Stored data
Lemma parsed_ok fuel :
  (forall depth rest node r, parse_value fuel depth rest = Ok (node, r) -> node_ok depth node) /\
  (forall depth items rest node r, (depth <= MAX_DEPTH)%nat -> Forall (node_ok (S depth)) items ->
     parse_items fuel depth items rest = Ok (node, r) -> node_ok depth node) /\
  (forall depth members rest node r, (depth <= MAX_DEPTH)%nat -> Forall (fun m => node_ok (S depth) (snd m)) members -> NoDup (map fst members) ->
     parse_members fuel depth members rest = Ok (node, r) -> node_ok depth node).
Proof.
  induction fuel as [|fuel (IHv & IHi & IHm)]; [easy|]. split_and!.
  - intros depth rest node r. cbn [parse_value]. destruct (Nat.ltb_spec MAX_DEPTH depth) as [|Hd]; [easy|].
    destruct (whitespace rest) as [|b r']; [easy|].
    destruct (byte_eqb b brace_open); [|destruct (byte_eqb b bracket_open); [|destruct (byte_eqb b double_quote)]].
    + assert (He : node_ok depth (NObject [])) by (constructor; [exact Hd|constructor..]). destruct (whitespace r') as [|c r'']; [apply IHm; [easy|constructor..]|].
      destruct (byte_eqb c brace_close); [now intros [= <- _]|apply IHm; [easy|constructor..]].
    + assert (He : node_ok depth (NArray [])) by (constructor; [exact Hd|constructor..]). destruct (whitespace r') as [|c r'']; [apply IHi; [easy|constructor]|].
      destruct (byte_eqb c bracket_close); [now intros [= <- _]|apply IHi; [easy|constructor]].
    + destruct (parse_string r') as [[s r'']|]; [intros [= <- _]; now constructor|easy].
    + destruct (byte_eqb b minus_byte || is_digit b) eqn:Ed.
      * intros (text & -> & Ht)%(number_settled _ _ _ _ Ed). constructor; [easy|]. now right; right; right.
      * intros (text & -> & Ht)%word_ok. now constructor.
  - intros depth items rest node r Hd Hi. cbn [parse_items]. destruct (parse_value fuel (S depth) rest) as [[item r1]|e] eqn:Ev; [|easy]. apply IHv in Ev.
    assert (Hi' : Forall (node_ok (S depth)) (items ++ [item])) by (apply Forall_app; split; [easy|now constructor]).
    destruct (whitespace r1) as [|b r2]; [easy|]. destruct (byte_eqb b comma); [now apply IHi|]. destruct (byte_eqb b bracket_close); [|easy].
    intros [= <- _]. now constructor.
  - intros depth members rest node r Hd Hm Hk. cbn [parse_members]. destruct (whitespace rest) as [|q r1]; [easy|]. destruct (negb _); [easy|].
    destruct (parse_string r1) as [[key r2]|e]; [|easy]. destruct (whitespace r2) as [|c r3]; [easy|]. destruct (negb _); [easy|].
    destruct (parse_value fuel (S depth) r3) as [[value r4]|e] eqn:Ev; [|easy]. apply IHv in Ev.
    apply (put_member_values _ key value) in Hm; [|exact Ev]. destruct (put_member_keys key value members Hk) as [Hk' _].
    destruct (whitespace r4) as [|b r5]; [easy|]. destruct (byte_eqb b comma); [now apply IHm|]. destruct (byte_eqb b brace_close); [|easy].
    intros [= <- _]. constructor; [easy| |now apply sort_members_sorted].
    exact (Permutation_Forall (Permutation_sym (sort_members_perm _)) Hm).
Qed.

**ACTIVITY**
Which lines above contain the word "exact"? Copy each of them.

**SOLUTION FOR THIS EXERCISE**
    + assert (He : node_ok depth (NObject [])) by (constructor; [exact Hd|constructor..]). destruct (whitespace r') as [|c r'']; [apply IHm; [easy|constructor..]|].
    + assert (He : node_ok depth (NArray [])) by (constructor; [exact Hd|constructor..]). destruct (whitespace r') as [|c r'']; [apply IHi; [easy|constructor]|].
    apply (put_member_values _ key value) in Hm; [|exact Ev]. destruct (put_member_keys key value members Hk) as [Hk' _].
    exact (Permutation_Forall (Permutation_sym (sort_members_perm _)) Hm).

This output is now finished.